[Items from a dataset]

◇ ◇ ◇ ◇ ◇

(* ===== verification/Cauchy.v ===== *)
(** * Cauchy matrices are nonsingular

    The code of src/src/fec.c uses as coefficient of data block [col] in FEC
    block [row] the inverse of [row - col] (a xor), with rows numbered from
    128. The submatrix that the decoder inverts is therefore a Cauchy matrix;
    this file shows that such a matrix is nonsingular for every choice of
    distinct rows and distinct columns. *)

From S2P Require Import Prelude Gf256 GfField GfVec Exchange.
From Stdlib Require Import Ring Field.
Local Open Scope nat_scope.
Local Open Scope gf_scope.

Lemma gf_xor_zero a b : a ⊕ b = x00 -> a = b.
Proof.
  intros E. replace a with ((a ⊕ b) ⊕ b) by ring. rewrite E. ring.
Qed.

Lemma gf_xor_nonzero a b : a <> b -> a ⊕ b <> x00.
Proof. intros Hab E. by apply Hab, gf_xor_zero. Qed.

Lemma poly_mul_zero a b : a ⊗ b = x00 -> a = x00 \/ b = x00.
Proof.
  intros E. destruct (decide (a = x00)) as [->|Ha]; [by left|]. right.
  replace b with (ginv a ⊗ (a ⊗ b)) by (field; done). rewrite E. ring.
Qed.

Definition cauchy (x y : vec) : mat := fun i j => ginv (x i ⊕ y j).

(** Entry [(i, j)] scaled by [x i + y k], plus the same for row [k]. *)
Lemma cauchy_eliminate (xi xk yj yk c : byte) :
  xi ⊕ yj <> x00 -> xk ⊕ yj <> x00 ->
  (xi ⊕ yk) ⊗ (ginv (xi ⊕ yj) ⊗ c) ⊕ (xk ⊕ yk) ⊗ (ginv (xk ⊕ yj) ⊗ c) =
  (xi ⊕ xk) ⊗ (ginv (xi ⊕ yj) ⊗ (c ⊗ (yj ⊕ yk) ⊗ ginv (xk ⊕ yj))).
Proof. intros H1 H2. field. done. Qed.

Lemma cauchy_nonsingular k (x y : vec) :
  (forall i i', i < k -> i' < k -> x i = x i' -> i = i') ->
  (forall j j', j < k -> j' < k -> y j = y j' -> j = j') ->
  (forall i j, i < k -> j < k -> x i <> y j) ->
  nonsingular k (cauchy x y).
Proof.
  induction k as [|k IH]; intros Hx Hy Hxy c Hc j Hj; [lia|].
  assert (forall i j, i < S k -> j < S k -> x i ⊕ y j <> x00) as Hnz
    by (intros; apply gf_xor_nonzero; auto).
  assert (forall i, i < S k ->
    gsum k (fun j => (x i ⊕ y k) ⊗ (ginv (x i ⊕ y j) ⊗ c j)) = c k) as Hrow.
  { intros i Hi. specialize (Hc i Hi). unfold mv, cauchy in Hc. cbn [gsum] in Hc.
    apply gf_xor_zero in Hc. rewrite gsum_mul_l, Hc. field. by apply Hnz; lia. }
  set (d := fun j => c j ⊗ (y j ⊕ y k) ⊗ ginv (x k ⊕ y j)).
  assert (forall i, i < k -> mv k (cauchy x y) d i = x00) as Hd.
  { intros i Hi.
    assert ((x i ⊕ x k) ⊗ mv k (cauchy x y) d i = x00) as E.
    { unfold mv. rewrite <-gsum_mul_l.
      rewrite (gsum_ext k _ (fun j => (x i ⊕ y k) ⊗ (ginv (x i ⊕ y j) ⊗ c j)
                                    ⊕ (x k ⊕ y k) ⊗ (ginv (x k ⊕ y j) ⊗ c j))).
      { rewrite gsum_xor, !Hrow by lia. ring. }
      intros j' Hj'. symmetry. apply cauchy_eliminate; apply Hnz; lia. }
    apply poly_mul_zero in E as [E|E]; [|done].
    apply gf_xor_zero, Hx in E; lia. }
  assert (forall j, j < k -> c j = x00) as Hck.
  { intros j' Hj'.
    assert (d j' = x00) as E.
    { apply (IH) with (x := d); [| | |exact Hd|done].
      - intros; apply Hx; lia || done.
      - intros; apply Hy; lia || done.
      - intros; apply Hxy; lia. }
    unfold d in E. apply poly_mul_zero in E as [E|E].
    - apply poly_mul_zero in E as [E|E]; [done|]. apply gf_xor_zero, Hy in E; lia.
    - exfalso. revert E. apply ginv_nonzero, Hnz; lia. }
  destruct (decide (j = k)) as [->|Hne]; [|apply Hck; lia].
  rewrite <-(Hrow k) by lia. apply gsum_zero. intros j' Hj'. rewrite Hck by done. ring.
Qed.
(* ===== verification/FecCode.v ===== *)
(** * The erasure code of src/src/fec.c: [fec_encode] and [fec_decode]

    [data_blocks] and [fec_blocks] are arrays of pointers to distinct
    allocations: lists of buffers. [None] is an access outside one of the
    arrays or buffers, or outside the table [inverse]. *)

From S2P Require Import Prelude Gf256 GfField GfVec Exchange InvertMat Cauchy.
From Stdlib Require Import Ring Field.
Local Open Scope nat_scope.
Local Open Scope gf_scope.

Abbreviation blocks := (list (list gf)).

(** A call that overwrites the buffer [bs[j]]. *)
Definition on_block (bs : blocks) (j : nat) (f : list gf -> option (list gf)) : option blocks :=
  b ← bs !! j; b' ← f b; Some (<[j := b']> bs).

(** [inverse[row ^ col]] with [row] and [col] as the code computes them. *)
Definition inverse_xor (T : fec_state) (a b : nat) : option gf :=
  inverse_at T (Z.lxor (Z.of_nat a) (Z.of_nat b)).

(** ** Encoding *)

Definition fec_encode (T : fec_state) (blockSize : nat) (data_blocks : blocks) (nrDataBlocks : nat)
    (fec_blocks : blocks) (nrFecBlocks : nat) : option blocks :=
  if nrDataBlocks =? 0 then Some fec_blocks
  else
    fec ← for_opt 0 nrFecBlocks (fun row fec =>
            src ← data_blocks !! 0;
            c ← inverse_xor T 128 row;
            on_block fec row (fun dst => mul T dst src c blockSize)) fec_blocks;
    for_opt 1 (nrDataBlocks - 1) (fun blockNo fec =>
      let col := 128 + blockNo in
      for_opt 0 nrFecBlocks (fun row fec =>
        src ← data_blocks !! blockNo;
        c ← inverse_xor T row col;
        on_block fec row (fun dst => addmul T dst src c blockSize)) fec) fec.

(** ** Decoding *)

(** The body of the loop over [j]: subtract data block [col]. *)
Definition reduce_block (T : fec_state) (blockSize : nat) (src : list gf) (fec_block_nos : list nat)
    (col j : nat) (fec : blocks) : option blocks :=
  blno ← fec_block_nos !! j;
  c ← inverse_at T (Z.lxor (Z.lxor (Z.of_nat blno) (Z.of_nat col)) 128);
  on_block fec j (fun dst => addmul T dst src c blockSize).

(** One iteration over [col]; the state is [(erasedIdx, fec_blocks)]. *)
Definition reduce_col (T : fec_state) (blockSize : nat) (data_blocks : blocks)
    (fec_block_nos erased_blocks : list nat) (nr_fec_blocks col : nat) (s : nat * blocks)
  : option (nat * blocks) :=
  let '(erasedIdx, fec) := s in
  hit ← (if erasedIdx <? nr_fec_blocks
         then e ← erased_blocks !! erasedIdx; Some (e =? col) else Some false);
  if hit : bool then Some (S erasedIdx, fec)
  else
    src ← data_blocks !! col;
    fec ← for_opt 0 nr_fec_blocks (reduce_block T blockSize src fec_block_nos col) fec;
    Some (erasedIdx, fec).

Definition reduce (T : fec_state) (blockSize : nat) (data_blocks : blocks) (nr_data_blocks : nat)
    (fec_blocks : blocks) (fec_block_nos erased_blocks : list nat) (nr_fec_blocks : nat)
  : option blocks :=
  '(_, fec) ← for_opt 0 nr_data_blocks
      (reduce_col T blockSize data_blocks fec_block_nos erased_blocks nr_fec_blocks) (0, fec_blocks);
  Some fec.

(** The matrix of the missing columns, entry after entry ([ptr++]). *)
Definition resolve_matrix (T : fec_state) (fec_block_nos erased_blocks : list nat) (k : nat)
  : option (list gf) :=
  for_opt 0 k (fun row m =>
    no ← fec_block_nos !! row;
    let irow := 128 + no in
    for_opt 0 k (fun col m =>
      icol ← erased_blocks !! col;
      c ← inverse_xor T irow icol;
      Some (m ++ [c])) m) [].

(** Recompute one missing block; [ptr] is [row * k + col]. *)
Definition resolve_row (T : fec_state) (blockSize : nat) (fec_blocks : blocks)
    (matrix : list gf) (k row : nat) (target : list gf) : option (list gf) :=
  f0 ← fec_blocks !! 0;
  c0 ← matrix !! (row * k);
  target ← mul T target f0 c0 blockSize;
  for_opt 1 (k - 1) (fun col target =>
    f ← fec_blocks !! col;
    c ← matrix !! (row * k + col);
    addmul T target f c blockSize) target.

(** The error code of [invert_mat] is only printed ([assert] is compiled out). *)
Definition resolve (T : fec_state) (blockSize : nat) (data_blocks fec_blocks : blocks)
    (fec_block_nos erased_blocks : list nat) (nr_fec_blocks : nat) : option blocks :=
  matrix ← resolve_matrix T fec_block_nos erased_blocks nr_fec_blocks;
  '(_, matrix) ← invert_mat T matrix nr_fec_blocks;
  for_opt 0 nr_fec_blocks (fun row data =>
    e ← erased_blocks !! row;
    on_block data e (resolve_row T blockSize fec_blocks matrix nr_fec_blocks row)) data_blocks.

(** [fec_decode]: the data blocks and the (overwritten) FEC blocks. *)
Definition fec_decode (T : fec_state) (blockSize : nat) (data_blocks : blocks) (nr_data_blocks : nat)
    (fec_blocks : blocks) (fec_block_nos erased_blocks : list nat) (nr_fec_blocks : nat)
  : option (blocks * blocks) :=
  fec ← reduce T blockSize data_blocks nr_data_blocks fec_blocks fec_block_nos erased_blocks nr_fec_blocks;
  data ← resolve T blockSize data_blocks fec fec_block_nos erased_blocks nr_fec_blocks;
  Some (data, fec).

(** ** The reference: a systematic code with Cauchy coefficients *)

(** The coefficient of data block [col] in FEC block [row]. *)
Definition coef (row col : nat) : gf :=
  ginv (byte_of (Z.of_nat (128 + row)) ⊕ byte_of (Z.of_nat col)).

(** Byte [i] of FEC block [row] for [n] data blocks [D]. *)
Definition parity (n : nat) (D : nat -> nat -> byte) (row i : nat) : byte :=
  gsum n (fun col => coef row col ⊗ D col i).

Lemma byte_of_lxor a b :
  (0 <= a < 256)%Z -> (0 <= b < 256)%Z -> byte_of a ⊕ byte_of b = byte_of (Z.lxor a b).
Proof.
  intros Ha Hb. apply u8_inj. rewrite gf_xor_u8, !u8_byte_of.
  rewrite (wrap_small 8 a), (wrap_small 8 b) by done.
  rewrite wrap_small; [done|].
  rewrite <-(u8_byte_of_small a), <-(u8_byte_of_small b), <-gf_xor_u8 by done. apply u8_range.
Qed.

Lemma Zlxor_128 r c : r < 128 -> c < 128 ->
  Z.lxor (Z.of_nat r) (Z.of_nat (128 + c)) = Z.lxor (Z.of_nat (128 + r)) (Z.of_nat c) /\
  Z.lxor (Z.lxor (Z.of_nat r) (Z.of_nat c)) 128 = Z.lxor (Z.of_nat (128 + r)) (Z.of_nat c).
Proof.
  intros Hr Hc.
  assert (forall a, a < 128 -> Z.of_nat (128 + a) = Z.lxor (Z.of_nat a) 128) as E.
  { intros a Ha. rewrite Nat2Z.inj_add, Z.add_comm. apply Z.add_nocarry_lxor.
    change 128%Z with (2 ^ 7)%Z. apply Z.bits_inj'. intros n Hn.
    rewrite Z.land_spec, Z.bits_0. destruct (decide (n = 7%Z)) as [->|Hne].
    - rewrite Z.bits_above_log2; [done|lia|]. destruct (decide (a = 0)) as [->|]; [done|].
      apply Z.log2_lt_pow2; lia.
    - rewrite Z.pow2_bits_false by done. by rewrite andb_false_r. }
  rewrite !E by done. rewrite !Z.lxor_assoc. split; [|f_equal; apply Z.lxor_comm].
  f_equal. apply Z.lxor_comm.
Qed.

(** ** Loops that overwrite one buffer per iteration *)

Definition same_shape (a b : blocks) : Prop :=
  length a = length b /\ forall j, length (a !!! j) = length (b !!! j).

Lemma same_shape_refl a : same_shape a a.
Proof. done. Qed.

Lemma same_shape_trans a b c : same_shape a b -> same_shape b c -> same_shape a c.
Proof. intros [H1 H2] [H3 H4]. split; [congruence|]. intros j. by rewrite H2. Qed.

Lemma same_shape_insert a j b : length b = length (a !!! j) -> same_shape (<[j := b]> a) a.
Proof.
  intros Hb. split; [apply length_insert|]. intros j'. destruct (decide (j' = j)) as [->|Hne].
  - destruct (decide (j < length a)).
    + by rewrite list_lookup_total_insert_eq.
    + by rewrite list_insert_ge by lia.
  - by rewrite list_lookup_total_insert_ne.
Qed.

(** [b'] is [b] with its first [bs] bytes replaced. *)
Definition rewritten (bs : nat) (g : nat -> byte -> byte) (b b' : list gf) : Prop :=
  length b' = length b /\ forall i, b' !!! i = if decide (i < bs) then g i (b !!! i) else b !!! i.

Lemma for_opt_blocks bs k (g : nat -> nat -> byte -> byte) body fec :
  k <= length fec ->
  (forall j a, j < k -> same_shape a fec -> exists b',
     body j a = Some (<[j := b']> a) /\ rewritten bs (g j) (a !!! j) b') ->
  exists fec', for_opt 0 k body fec = Some fec' /\ same_shape fec' fec /\
    forall j i, (fec' !!! j) !!! i =
      if decide (j < k /\ i < bs) then g j i ((fec !!! j) !!! i) else (fec !!! j) !!! i.
Proof.
  intros Hk Hbody.
  destruct (for_opt_inv (fun n a => same_shape a fec /\ forall j i, (a !!! j) !!! i =
      if decide (j < n /\ i < bs) then g j i ((fec !!! j) !!! i) else (fec !!! j) !!! i) 0 k body fec)
    as (a & E & Hs & Hx).
  - split; [done|]. intros j i. by rewrite decide_False by lia.
  - intros n a Hn [Hs Hx]. destruct (Hbody n a ltac:(lia) Hs) as (b' & -> & Hl & Hb).
    eexists. split; [done|]. split.
    { eapply same_shape_trans; [by apply same_shape_insert|done]. }
    intros j i. destruct (decide (j = n)) as [->|Hjn].
    + rewrite list_lookup_total_insert_eq by (destruct Hs; lia). rewrite Hb, Hx.
      rewrite (decide_False (P := n < n /\ _)) by lia.
      destruct (decide (i < bs)).
      * by rewrite decide_True by lia.
      * by rewrite decide_False by lia.
    + rewrite list_lookup_total_insert_ne by done. rewrite Hx.
      destruct (decide (j < n /\ i < bs)), (decide (j < S n /\ i < bs)); done || lia.
  - eauto.
Qed.

Section spec.
Context (T : fec_state) `{!GfTables T}.

Lemma inverse_coef r c :
  r < 128 -> c < 128 -> inverse_at T (Z.lxor (Z.of_nat (128 + r)) (Z.of_nat c)) = Some (coef r c).
Proof.
  intros Hr Hc. unfold coef. rewrite byte_of_lxor by lia.
  set (z := Z.lxor _ _). assert (u8 (byte_of z) = z) as Ez.
  { unfold z. rewrite <-byte_of_lxor, gf_xor_u8, !u8_byte_of_small by lia. done. }
  unfold inverse_at. pose proof (u8_range (byte_of z)) as Hr'. rewrite Ez in Hr'.
  rewrite (proj2 (Z.leb_le 0 z)) by lia. rewrite <-Ez at 1. apply gt_inv.
Qed.

Lemma on_block_mul a j (src : list gf) c bs :
  j < length a -> bs <= length (a !!! j) -> bs <= length src ->
  exists b', on_block a j (fun dst => mul T dst src c bs) = Some (<[j := b']> a) /\
    rewritten bs (fun i _ => c ⊗ (src !!! i)) (a !!! j) b'.
Proof.
  intros Hj Hd Hs. unfold on_block. rewrite (list_lookup_lookup_total_lt a j) by done.
  cbn [mbind option_bind]. destruct (mul_spec T _ src c bs Hd Hs) as (b' & -> & H). by exists b'.
Qed.

Lemma on_block_addmul a j (src : list gf) c bs :
  j < length a -> bs <= length (a !!! j) -> bs <= length src ->
  exists b', on_block a j (fun dst => addmul T dst src c bs) = Some (<[j := b']> a) /\
    rewritten bs (fun i d => d ⊕ c ⊗ (src !!! i)) (a !!! j) b'.
Proof.
  intros Hj Hd Hs. unfold on_block. rewrite (list_lookup_lookup_total_lt a j) by done.
  cbn [mbind option_bind]. destruct (addmul_spec T _ src c bs Hd Hs) as (b' & -> & H). by exists b'.
Qed.

(** Every buffer has at least [bs] bytes. *)
Definition wide (bs : nat) (k : nat) (a : blocks) : Prop := forall j, j < k -> bs <= length (a !!! j).

Lemma wide_shape bs k a b : same_shape a b -> wide bs k b -> wide bs k a.
Proof. intros [_ H] Hw j Hj. rewrite H. by apply Hw. Qed.

(** *** Encoding *)

Lemma fec_encode_spec bs data n fec m :
  0 < n -> n <= 128 -> m <= 128 -> n <= length data -> m <= length fec ->
  wide bs n data -> wide bs m fec ->
  exists fec', fec_encode T bs data n fec m = Some fec' /\ same_shape fec' fec /\
    forall j i, (fec' !!! j) !!! i =
      if decide (j < m /\ i < bs) then parity n (fun col i => (data !!! col) !!! i) j i
      else (fec !!! j) !!! i.
Proof.
  intros Hn0 Hn Hm Hld Hlf Hwd Hwf. unfold fec_encode.
  rewrite (proj2 (Nat.eqb_neq n 0)) by lia.
  destruct (for_opt_blocks bs m (fun j i _ => coef j 0 ⊗ ((data !!! 0) !!! i))
    (fun row fec => src ← data !! 0; c ← inverse_xor T 128 row;
       on_block fec row (fun dst => mul T dst src c bs)) fec Hlf) as (f1 & -> & Hs1 & Hx1).
  { intros j a Hj Ha. rewrite (list_lookup_lookup_total_lt data 0) by lia. cbn [mbind option_bind].
    unfold inverse_xor. rewrite Z.lxor_comm.
    replace 128 with (128 + 0) by done. rewrite (proj1 (Zlxor_128 j 0 ltac:(lia) ltac:(lia))).
    rewrite inverse_coef by lia. cbn [mbind option_bind]. destruct Ha as [Hl Hw].
    apply on_block_mul; [lia| |by apply Hwd]. rewrite Hw. by apply Hwf. }
  cbn [mbind option_bind].
  destruct (for_opt_inv (fun c a => same_shape a fec /\ forall j i, (a !!! j) !!! i =
      if decide (j < m /\ i < bs) then parity c (fun col i => (data !!! col) !!! i) j i
      else (fec !!! j) !!! i) 1 (n - 1)
    (fun blockNo fec => for_opt 0 m (fun row fec =>
       src ← data !! blockNo; c ← inverse_xor T row (128 + blockNo);
       on_block fec row (fun dst => addmul T dst src c bs)) fec) f1) as (f2 & E & Hs2 & Hx2).
  - split; [done|]. intros j i. rewrite Hx1.
    destruct (decide (j < m /\ i < bs)); [|done]. unfold parity. cbn [gsum]. ring.
  - intros c a Hc [Hs Hx].
    destruct (for_opt_blocks bs m (fun j i d => d ⊕ coef j c ⊗ ((data !!! c) !!! i))
      (fun row fec => src ← data !! c; c ← inverse_xor T row (128 + c);
         on_block fec row (fun dst => addmul T dst src c bs)) a) as (a' & -> & Hs' & Hx').
    { destruct Hs. lia. }
    { intros j b Hj Hb. rewrite (list_lookup_lookup_total_lt data c) by lia. cbn [mbind option_bind].
      unfold inverse_xor. rewrite (proj1 (Zlxor_128 j c ltac:(lia) ltac:(lia))).
      rewrite inverse_coef by lia. cbn [mbind option_bind].
      pose proof (same_shape_trans _ _ _ Hb Hs) as [Hl Hw].
      apply on_block_addmul; [lia| |apply Hwd; lia]. rewrite Hw. by apply Hwf. }
    eexists. split; [done|]. split; [by eapply same_shape_trans|].
    intros j i. rewrite Hx', !Hx. destruct (decide (j < m /\ i < bs)); [|done].
    unfold parity. cbn [gsum]. done.
  - exists f2. split; [done|]. split; [done|]. intros j i. rewrite Hx2.
    by replace (1 + (n - 1)) with n by lia.
Qed.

◇ ◇ ◇ ◇ ◇

In the records above, find the line with "for_opt 0 k (fun row m =>"; write out exactly that line and each one after it, stopping after the line with "(** ** The reference: a".

  for_opt 0 k (fun row m =>
    no ← fec_block_nos !! row;
    let irow := 128 + no in
    for_opt 0 k (fun col m =>
      icol ← erased_blocks !! col;
      c ← inverse_xor T irow icol;
      Some (m ++ [c])) m) [].

(** Recompute one missing block; [ptr] is [row * k + col]. *)
Definition resolve_row (T : fec_state) (blockSize : nat) (fec_blocks : blocks)
    (matrix : list gf) (k row : nat) (target : list gf) : option (list gf) :=
  f0 ← fec_blocks !! 0;
  c0 ← matrix !! (row * k);
  target ← mul T target f0 c0 blockSize;
  for_opt 1 (k - 1) (fun col target =>
    f ← fec_blocks !! col;
    c ← matrix !! (row * k + col);
    addmul T target f c blockSize) target.

(** The error code of [invert_mat] is only printed ([assert] is compiled out). *)
Definition resolve (T : fec_state) (blockSize : nat) (data_blocks fec_blocks : blocks)
    (fec_block_nos erased_blocks : list nat) (nr_fec_blocks : nat) : option blocks :=
  matrix ← resolve_matrix T fec_block_nos erased_blocks nr_fec_blocks;
  '(_, matrix) ← invert_mat T matrix nr_fec_blocks;
  for_opt 0 nr_fec_blocks (fun row data =>
    e ← erased_blocks !! row;
    on_block data e (resolve_row T blockSize fec_blocks matrix nr_fec_blocks row)) data_blocks.

(** [fec_decode]: the data blocks and the (overwritten) FEC blocks. *)
Definition fec_decode (T : fec_state) (blockSize : nat) (data_blocks : blocks) (nr_data_blocks : nat)
    (fec_blocks : blocks) (fec_block_nos erased_blocks : list nat) (nr_fec_blocks : nat)
  : option (blocks * blocks) :=
  fec ← reduce T blockSize data_blocks nr_data_blocks fec_blocks fec_block_nos erased_blocks nr_fec_blocks;
  data ← resolve T blockSize data_blocks fec fec_block_nos erased_blocks nr_fec_blocks;
  Some (data, fec).

(** ** The reference: a systematic code with Cauchy coefficients *)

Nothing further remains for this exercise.